The message is confident and provocative, and it's attracted plenty of news coverage. But does that mean it's effective? Is anyone really going to stop and say, "OK, let's give this creationism thing a shot!"? The New York Times notes that in Times Square, the 15-second video spot playing on the billboard has barely raised eyebrows -- no doubt drowned out in the location's glut of retina-challenging sensory overload.
The billboard is the brainchild of evangelical leader Ken Ham and his folks behind the Creation Museum, "the Bible-affirming, creation-based" group devoted to "providing answers to questions surrounding the book of Genesis, as it is the most-attacked book of the Bible."
Ham explained his message to atheists to CNN Wednesday, saying, "The Bible says to contend for the faith. We thought we should come up with something that would make a statement in the culture, a bold statement, and direct them to our website. We're not against them [atheists] personally. We're not trying to attack them personally, but we do believe they're wrong. From an atheist's perspective, they believe when they die, they cease to exist. And we say, 'No, you're not going to cease to exist; you're going to spend eternity with God or without God. And if you're an atheist, you're going to be spending it without God.'"
Predictably, Dave Silverman, president of the American Atheists, dismissed the sentiment, saying, "They refuse to look at the real world. They refuse to look at the evidence we have, and they offer none. They might as well be saying, 'Thank Zeus you're wrong' or 'Thank Thor you're wrong.'"

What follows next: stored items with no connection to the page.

(* ===== verification/ConsoleApiProps.v ===== *)
(** What the console's HTTP side guarantees: no operator is created, changed, deleted or
    given a password unless the caller is known and permitted; and where permissions and
    scopes fall short. *)

From stdpp Require Import gmap.
From S2P Require Import Prelude Values Json Tables SqlNative Policy ApiKeys Console ConsoleProps ConsoleApi.

(** * Looking a session up writes sessions only *)

Section lookups.
Context {C : Type} `{!SessionCache C}.
Context (sha256 : string → string).
Abbreviation Svc := (Console C).
Implicit Types s : Svc.

Definition only_sessions s s' : Prop :=
  ∃ l, co_db s' = (co_db s) <| cd_sessions := l |>.

#[export] Instance only_sessions_preorder : PreOrder only_sessions.
Proof.
  split.
  - intros s. exists (cd_sessions (co_db s)). by destruct (co_db s).
  - intros s1 s2 s3 [l1 E1] [l2 E2]. exists l2. by rewrite E2, E1.
Qed.




End lookups.

(** * Who a request comes from *)

Section access.
Context {C R : Type} `{!SessionCache C, !SessionCacheLaws C, !ServiceAccounts R}.
Context (pbkdf2 : string → string → Z → string) (sha256 : string → string).
Context (config : ConsoleConfig) (env : ApiConfig).
Abbreviation Srv := (Api C R).
Implicit Types s : Srv.






(** ** Writing operators *)




End access.

(** * A console with an identity administrator *)

Definition demo_api : Api MemorySessionCache ServiceAccountRegistry :=
  mkApi demo_console (new_authenticator (new_registry (λ n, Z.of_nat n)) (λ n, Z.of_nat n) (λ n, pretty (Z.of_nat n)) false).
Definition demo_env : ApiConfig := mkApiConfig None "production".
(** The token of Ida, who has the role [identity_admin] in the default project. *)
Definition ida_headers (project : option Z) : Headers :=
  mkHeaders (Some "Bearer sess_1") None (Some 1) project (Some "local").
Definition mallory : OperatorCreateRequest :=
  mkOperatorCreate "mallory@example.com" "Mallory" "password" ["platform_admin"] ["*"] [mkScopeArg (Some "*") None None].




(** Ida asks for a write of the administration, before and after. *)
Definition admin_write (h : Headers) (s : Api MemorySessionCache ServiceAccountRegistry) :=
  (enforce_console_actor demo_sha256 demo_env h "POST" "/v1/admin/settings" s).1.
Definition mallory_created :=
  (create_operator_handler demo_pbkdf2 demo_sha256 demo_console_config demo_env (ida_headers None) mallory demo_api).2.
Definition mallory_logged_in :=
  (login demo_pbkdf2 demo_sha256 demo_console_config (mkLoginRequest "mallory@example.com" "password") None None
    mallory_created).2.

(** Whoever may write operators may become anybody: Ida, who holds neither [*] nor
    [admin:write], creates an operator with every permission in every tenant, logs in as
    that operator, and is then accepted for any write of any tenant. *)
Theorem operator_write_escalates :
  admin_write (ida_headers None) demo_api = Ret (Refused 403 "permission_denied") ∧
  ∃ actor, admin_write (mkHeaders (Some "Bearer sess_2") None (Some 77) None None) mallory_logged_in = Ret (Item actor) ∧
    ac_tenant_id actor = 77 ∧ "*" ∈ ac_scopes actor.
Proof.
  split; [vm_compute; reflexivity|]. eexists. split; [vm_compute; reflexivity|]. split; [reflexivity|].
  refine (bool_decide_unpack _ _). vm_compute. exact I.
Qed.

(** ** Scopes *)

(** A second project in the default tenant. *)
Definition two_projects : Api MemorySessionCache ServiceAccountRegistry :=
  demo_api <| ap_console := demo_console <| co_db := (co_db demo_console) <| cd_projects :=
    dict_set 2 (mkProject 2 1 "Other" "other") (cd_projects (co_db demo_console)) |> |> |>.
Definition new_account : CreateAccount := mkCreateAccount None (Some 2) (Some "bot") (Some ["run:write"]).
Definition account_request (project : option Z) :=
  (enforce_console_actor demo_sha256 demo_env (ida_headers project) "POST" "/v1/identity/service-accounts" two_projects).1.
Definition account_made : M (Api MemorySessionCache ServiceAccountRegistry) (reply ServiceAccountRecord) :=
  r ← enforce_console_actor demo_sha256 demo_env (ida_headers None) "POST" "/v1/identity/service-accounts";
  match r with
  | Item actor => in_auth (create_identity_service_account actor new_account)
  | Refused c e => mret (Refused c e)
  end.

(** An operator confined to one project reaches the others of the tenant by naming
    no project: Ida's scope is project 1, a request for project 2 is refused, and the
    same request without the header creates a service account in project 2. *)
Theorem project_scope_bypassed :
  (λ w, (pw_tenant_id w, pw_project_id w)) <$> operator_scopes 2 (co_db (ap_console two_projects)) = [(Some 1, Some 1)] ∧
  account_request (Some 2) = Ret (Refused 403 "scope_not_allowed") ∧
  ∃ account, (account_made two_projects).1 = Ret (Item account) ∧ sr_project_id account = Some 2.
Proof.
  split; [vm_compute; reflexivity|]. split; [vm_compute; reflexivity|].
  eexists. split; [vm_compute; reflexivity|reflexivity].
Qed.
(** C39: a promotion is answered with the deployment only if the deployment is one of
    the request's tenant and project, still on the version the caller expected, the
    candidate is a ready version of the same agent, the named experiment's quality gate
    allows promotion and its evidence is not about another candidate, and the policy
    allows it; then the candidate is what the service stores, with the version it
    replaced, and nothing else of the deployment changed. *)
Theorem promote_guarded h rid key id payload s d' s' (Hinv : dl_inv (svc s))
    (Hrun : promote_deployment sha256 env policy h rid key id payload s = (Ret (Item d'), s')) :
  ∃ d v gate actor, (sv_get id (svc s)).1 = Ret d ∧
    hd_tenant_id h = Some (dp_tenant_id d) ∧ hd_project_id h = Some (dp_project_id d) ∧
    dp_agent_version_id d = pp_expected_current_version_id payload ∧
    nr_version (dp_agent_id d) (pp_candidate_version_id payload) (bk_native (da_backend s)) = Some v ∧ av_status v = "ready" ∧
    dict_get (pp_experiment_run_id payload) (da_experiments s) = Some gate ∧ qg_promotion_allowed gate = true ∧
    (∀ c, evidence_candidate gate = Some c → c = pp_candidate_version_id payload) ∧
    dd_allowed (policy (Some (ac_actor_id actor)) "deployment.promote" d) = true ∧
    d' = promoted payload gate key d ∧ (sv_get id (svc s')).1 = Ret d'.
Proof.
  destruct (promote_item h rid key id payload s d' s' Hinv Hrun) as (d&v&gate&actor&?&?&?&?&?&?&?&?&?&?&?&_&?&_).
  by exists d, v, gate, actor.
Qed.

Lemma rollback_version_promoted payload gate key d :
  _rollback_version_id (promoted payload gate key d) = Some (dp_agent_version_id d).
Proof. unfold _rollback_version_id, _promotion_config, promoted. simpl. by rewrite dict_get_set_eq. Qed.

Definition rolled_back (target : Z) (reason : string) (key : option string) (d : DeploymentRecord) : DeploymentRecord :=
  d <| dp_agent_version_id := target |>
    <| dp_config_json := dict_set "promotion" (VDict (rollback_entry (dp_agent_version_id d) target reason key d))
         (dp_config_json d) |>.

(** * Tasks *)

Lemma task_accepted d tenant project s : task_refusal (C:=C) (R:=R) (K:=K) d tenant project s = None →
  dp_desired_status d = DD_active ∧
  (∃ agent, nr_agent (dp_agent_id d) tenant project (bk_native (da_backend s)) = Some agent ∧ ag_status agent = "active") ∧
  ∃ v, nr_version (dp_agent_id d) (dp_agent_version_id d) (bk_native (da_backend s)) = Some v ∧ av_status v = "ready".
Proof.
  unfold task_refusal. case_bool_decide as Ha; cbn [negb]; [|done].
  destruct (nr_agent _ _ _ _) as [agent|]; [|done]. case_bool_decide as Hs; cbn [negb]; [|done].
  intros Hv%candidate_ready. by eauto.
Qed.

(** No policy blocks: those that trigger only warn. *)
Lemma verdict_open channels l p pv : bd_blocking_policy (verdict channels l) = None → (p, pv) ∈ l →
  bp_action_mode p ≠ "warn" → pv_would_trigger pv = false.
Proof.
  unfold verdict. simpl. intros Hh Hin Hm. destruct (pv_would_trigger pv) eqn:Ht; [|done]. exfalso.
  assert ((p, pv) ∈ List.filter (triggered false) l) as Hf.
  { apply list_elem_of_In, filter_In. split; [by apply list_elem_of_In|]. unfold triggered. simpl.
    rewrite Ht. simpl. by rewrite bool_decide_false. }
  destruct (List.filter (triggered false) l); [by apply elem_of_nil in Hf|done].
Qed.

In much the same way that IKEA is already festooned in yuletide swag, Ham and his merry band of ark builders appear to be attempting to get an early jump on the holiday season. In what is rapidly becoming a seasonal tradition, it's clear that once again the great WAR ON CHRISTMAS will be fought in gigantic letters, played out before people driving to work or on their way to consume some bacon mac 'n' cheese at Guy Fieri's.
Three years ago, the American Atheists paid 20 grand to place a holiday-themed billboard outside the entrance to New Jersey's Lincoln Tunnel that read, "You KNOW it’s a myth. This season, celebrate REASON!" A Christian group swiftly took that as a challenge, and slapped up its own billboard announcing, "You Know It’s Real: This Season Celebrate Jesus." And last year, the American Atheists erected a Times Square billboard that featured Santa and Jesus and demanded, "Keep the Merry! Dump the Myth!"
So perhaps Answers in Genesis felt they needed to make a preemptive strike against the American Atheists. And sure enough, Silverman's organization is ready to retaliate. "They're throwing down the gauntlet, and we're picking it up," he told CNN, adding his group is ready to "slap them in the face" with it. Oh, well, that'll open up their minds.
It's pretty obvious from their petty, nyah nyah nyah tactics that neither organization is truly interested in fostering respectful dialogue, or engaging in what surprise ally of atheists Pope Francis describes as giving room for each individual to "follow the good and fight evil as he conceives them." And while we wouldn't expect intelligent debate from a bunch of creationists, nobody needs condescending messages to so-called friends telling them how wrong they are either. Go ahead and bluster all you want, guys. Spend a fortune to do it. (The Answers in Genesis campaign will cost the organization between $150,000 and $200,000.) But thank God the rest of us won't give a damn.